== INFORMATION
Lemma codes_uuid_to_string u msg : in_u 128 u →
  codes (write_string (uuid_to_string u)) (read_uuid_text 36 msg) u.
Proof.
  intros. eapply codes_bind_ret.
  - apply codes_string_bounded; [by apply uuid_to_string_text|lia].
  - by rewrite uuid_parse_to_string.
Qed.

Lemma codes_uuid_as_simple u msg : in_u 128 u →
  codes (write_string (uuid_as_simple u)) (read_uuid_text 32 msg) u.
Proof.
  intros. eapply codes_bind_ret.
  - apply codes_string_bounded; [by apply uuid_as_simple_text|lia].
  - by rewrite uuid_parse_as_simple.
Qed.

Definition CLoginSuccess_norm (p : CLoginSuccess) (v : ProtocolVersion) : CLoginSuccess :=
  mk_CLoginSuccess (lsu_uuid p) (lsu_username p)
    (if no_less_than v V1_19 then lsu_properties p else [])
    (if decide (v = V1_20_5 ∨ v = V1_21) then lsu_strict_error_handling p else false).

#[export, refine] Instance CLoginSuccess_laws : PacketLaws CLoginSuccess := {|
  pkt_ok p _ := in_u 128 (lsu_uuid p) ∧ is_text 16 (lsu_username p) ∧
    zlen (lsu_properties p) < 2 ^ 31 ∧ Forall property_ok (lsu_properties p);
  pkt_norm := CLoginSuccess_norm |}.
Proof.
  2:{ intros [uuid name props strict] v _. simpl. unfold CLoginSuccess_encode; simpl.
      by branches. }
  intros [uuid name props strict] v (?&?&?&Hp); simpl in *.
  unfold CLoginSuccess_decode, CLoginSuccess_encode, CLoginSuccess_norm; simpl.
  assert (Hps : codes (wr_list write_property props)
                  (read_n (Z.to_nat (wrap_u 64 (zlen props))) read_property) props).
  { apply codes_list; [by rewrite <- count_nat|]. eapply Forall_impl; [done|].
    apply codes_property. }
  assert (Hc : codes (write_var_int (wrap_s 32 (zlen props)) +> wr_list write_property props)
    (count ← read_var_int; read_n (Z.to_nat (wrap_u 64 count)) read_property) props).
  { eapply codes_bind; [by apply codes_count|done]. }
  apply codes_codes_all. eapply codes_bind; [|eapply codes_bind;
    [by eapply codes_string_bounded|]; eapply codes_bind; [|eapply codes_bind]].
  - instantiate (1 := uuid). branches; eauto using codes_uuid_to_string,
      codes_uuid_as_simple with codec nocore.
  - instantiate (1 := if no_less_than v V1_19 then props else []).
    by destruct (no_less_than v V1_19); [|apply codes_ret].
  - instantiate (1 := if decide (v = V1_20_5 ∨ v = V1_21) then strict else false).
    destruct (decide (v = V1_20_5 ∨ v = V1_21)); [apply codes_bool|apply codes_ret].
  - apply codes_ret.
Defined.
End login_success.

#[export, refine] Instance CLoginDisconnect_laws : PacketLaws CLoginDisconnect := {|
  pkt_ok p _ := is_text 32767 (ld_reason p); pkt_norm p _ := p; pkt_norm_encode _ _ _ := eq_refl |}.
Proof.
  intros [x] v ?. simpl in *. unfold CLoginDisconnect_decode, CLoginDisconnect_encode. fields.
Defined.

#[export, refine] Instance CLoginPluginRequest_laws : PacketLaws CLoginPluginRequest := {|
  pkt_ok p _ := in_s 32 (lpr_message_id p) ∧ is_text 32767 (lpr_channel p);
  pkt_norm p _ := p; pkt_norm_encode _ _ _ := eq_refl |}.
Proof.
  intros [id ch d] v (?&?). simpl in *.
  unfold CLoginPluginRequest_decode, CLoginPluginRequest_encode. fields.
Defined.

#[export, refine] Instance SLoginPluginResponse_laws : PacketLaws SLoginPluginResponse := {|
  pkt_ok p _ := in_s 32 (lps_message_id p); pkt_norm p _ := p; pkt_norm_encode _ _ _ := eq_refl |}.
Proof.
  intros [id b d] v ?. simpl in *.
  unfold SLoginPluginResponse_decode, SLoginPluginResponse_encode. fields.
Defined.

#[export, refine] Instance SLoginAcknowledged_laws : PacketLaws SLoginAcknowledged := {|
  pkt_ok _ _ := True; pkt_norm p _ := p; pkt_norm_encode _ _ _ := eq_refl |}.
Proof. intros [] v _. apply codes_codes_all, codes_ret. Defined.

(** *** Config *)

#[export, refine] Instance CFinishConfig_laws : PacketLaws CFinishConfig := {|
  pkt_ok _ _ := True; pkt_norm p _ := p; pkt_norm_encode _ _ _ := eq_refl |}.
Proof. intros [] v _. apply codes_codes_all, codes_ret. Defined.
(** ** The NBT that is written is a tree *)

Definition nbt_string_field (name : string) (value : rstring) : bytes * Nbt :=
  (as_bytes (str name), NString (as_bytes value)).
Definition nbt_flag (name : string) (flag : option bool) : list (bytes * Nbt) :=
  match flag with Some true => [(as_bytes (str name), NByte 1)] | _ => [] end.

Definition click_nbt (e : ClickEvent) : Nbt :=
  NCompound [nbt_string_field "action" (str (click_action e)); nbt_string_field "value" (click_value e)].

Fixpoint component_nbt (c : Component) : list (bytes * Nbt) :=
  [nbt_string_field "text" (c_text c)] ++
  match c_color c with Some color => [nbt_string_field "color" color] | None => [] end ++
  nbt_flag "bold" (c_bold c) ++ nbt_flag "italic" (c_italic c) ++
  nbt_flag "underlined" (c_underlined c) ++ nbt_flag "strikethrough" (c_strikethrough c) ++
  nbt_flag "obfuscated" (c_obfuscated c) ++
  match c_click_event c with Some e => [(as_bytes (str "clickEvent"), click_nbt e)] | None => [] end ++
  match c_hover_event c with
  | Some (ShowText h) =>
    [(as_bytes (str "hoverEvent"),
      NCompound [nbt_string_field "action" (str "show_text");
                 (as_bytes (str "contents"), NCompound (component_nbt h))])]
  | None => []
  end ++
  match c_extra c with
  | [] => []
  | extra => [(as_bytes (str "extra"),
               NList TAG_COMPOUND (map (λ x, NCompound (component_nbt x)) extra))]
  end.

(** The fields of a compound, one after the other. *)
Abbreviation fields_payload fs := (concat (map (λ f, nbt_field f) fs)).

Lemma string_field_payload name value :
  fields_payload [nbt_string_field name value] = write_nbt_string_field name value.
Proof. cbn. rewrite app_nil_r. reflexivity. Qed.

Lemma flag_payload name flag : fields_payload (nbt_flag name flag) = write_nbt_flag name flag.
Proof. destruct flag as [[]|]; [|done..]. cbn. by rewrite app_nil_r. Qed.

Lemma click_payload e :
  fields_payload [(as_bytes (str "clickEvent"), click_nbt e)] =
  0x0A :: write_nbt_name (str "clickEvent") ++ write_nbt_string_field "action" (str (click_action e)) ++
    write_nbt_string_field "value" (click_value e) ++ [0x00].
Proof.
  cbn [map concat fst snd]. rewrite app_nil_r. unfold click_nbt. cbn [nbt_payload map concat fst snd nbt_tag].
  unfold write_nbt_name, write_nbt_string_field, nbt_text, nbt_string_field. cbn [fst snd nbt_payload nbt_tag].
  rewrite app_nil_r. cbn [app]. rewrite <- !app_assoc. done.
Qed.

Lemma extra_payload (l : list Component) :
  Forall (λ c, write_nbt_compound_content c = nbt_payload (NCompound (component_nbt c))) l →
  fields_payload [(as_bytes (str "extra"), NList TAG_COMPOUND (map (λ x, NCompound (component_nbt x)) l))] =
  0x09 :: write_nbt_name (str "extra") ++ 0x0A :: to_be_bytes 4 (zlen l) ++
    concat (map write_nbt_compound_content l).
Proof.
  intros Hl. assert (He : concat (map write_nbt_compound_content l) =
    concat (map nbt_payload (map (λ x, NCompound (component_nbt x)) l))).
  { rewrite map_map. f_equal. by apply map_ext_Forall. }
  assert (Hz : zlen (map (λ x, NCompound (component_nbt x)) l) = zlen l)
    by (unfold zlen; by rewrite length_map).
  rewrite He. cbn [map concat fst snd nbt_tag]. rewrite app_nil_r.
  change (nbt_payload (NList TAG_COMPOUND ?x)) with (TAG_COMPOUND :: to_be_bytes 4 (zlen x) ++ concat (map nbt_payload x)).
  by rewrite Hz.
Qed.
(* ===== verification/DefaultRegistry.v ===== *)
(** * DefaultRegistry: the packets the proxy knows

    Models [build_default_registry] of [registry/builder.rs], one definition per
    registration, and proves that the table it builds is consistent: every
    decodable packet has, in each version, an id whose decoder is its own. *)
From S2P Require Import Prelude Wire Utf8 VarInt Codec Frame Version Packet LoginPackets.
From S2P Require Import PlayPackets Commands Registry.
(** [append]; [take]; encrypt; [write_all]: the end of [write_frame] and [send_packet]. *)
Definition cb_write (id : Z) (data : bytes) (b : ClientBridge) :
    result CoreError () * ClientBridge :=
  match append_raw id data (cb_encoder b) with
  | (Err e, enc) =>
    (Err (CProtocol e), mk_ClientBridge (cb_decoder b) enc (cb_encrypt b) (cb_decrypt b)
       (cb_version b) (cb_state b) (cb_written b))
  | (Ok _, enc) =>
    let '(data, enc) := enc_take enc in
    let '(data, c) := encrypt_opt (cb_encrypt b) data in
    (Ok (), mk_ClientBridge (cb_decoder b) enc c (cb_decrypt b) (cb_version b) (cb_state b)
       (cb_written b ++ data))
  end.

Definition cb_write_frame (frame : PacketFrame) (b : ClientBridge) :
    result CoreError () * ClientBridge :=
  cb_write (frame_id frame) (payload frame) b.

Context `{UuidText}.

Definition cb_send_packet (registry : PacketRegistry) (packet : ErasedPacket)
    (b : ClientBridge) : result CoreError () * ClientBridge :=
  let P := projT1 packet in
  match get_packet_id registry P (cb_state b) (pkt_direction (kind_type P)) (cb_version b) with
  | None =>
    (Err (Auth ("no packet ID for " +:+ NAME (kind_type P) +:+ " in " +:+
                state_debug (cb_state b) +:+ "/" +:+ version_debug (cb_version b))), b)
  | Some packet_id =>
    match encode_payload packet (cb_version b) with
    | Err e => (Err (CProtocol e), b)
    | Ok data => cb_write packet_id data b
    end
  end.

(** Several packets, and several frames. *)
Fixpoint cb_send_packets (registry : PacketRegistry) (ps : list ErasedPacket)
    (b : ClientBridge) : result CoreError () * ClientBridge :=
  match ps with
  | [] => (Ok (), b)
  | p :: ps =>
    match cb_send_packet registry p b with
    | (Ok _, b) => cb_send_packets registry ps b
    | (Err e, b) => (Err e, b)
    end
  end.

Fixpoint cb_read_frames (n : nat) (b : ClientBridge) (chunks : list bytes) :
    result CoreError (list PacketFrame) * ClientBridge * list bytes :=
  match n with
  | O => (Ok [], b, chunks)
  | S n =>
    match cb_read_frame b chunks with
    | (Ok (Some f), b, chunks) =>
      match cb_read_frames n b chunks with
      | (Ok fs, b, chunks) => (Ok (f :: fs), b, chunks)
      | (Err e, b, chunks) => (Err e, b, chunks)
      end
    | (Ok None, b, chunks) => (Err ConnectionClosed, b, chunks)
    | (Err e, b, chunks) => (Err e, b, chunks)
    end
  end.

(** ** Streams under a cipher *)

Lemma cipher_decrypt_app s a b :
  cipher_decrypt s (a ++ b) =
  let '(a, s) := cipher_decrypt s a in let '(b, s) := cipher_decrypt s b in (a ++ b, s).
Proof.
  revert s. induction a as [|x a IH]; intros s; simpl; [by destruct (cipher_decrypt s b)|].
  destruct (decrypt_block s x) as [y s']. rewrite IH.
  destruct (cipher_decrypt s' a) as [a' s'']. by destruct (cipher_decrypt s'' b).
Qed.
====
Among the entries above, copy exactly only the lines starting with the one containing "(** ** The NBT that is written is a tree *)" and going through the one containing "Definition nbt_flag (name", both ends included.

(** ** The NBT that is written is a tree *)

Definition nbt_string_field (name : string) (value : rstring) : bytes * Nbt :=
  (as_bytes (str name), NString (as_bytes value)).
Definition nbt_flag (name : string) (flag : option bool) : list (bytes * Nbt) :=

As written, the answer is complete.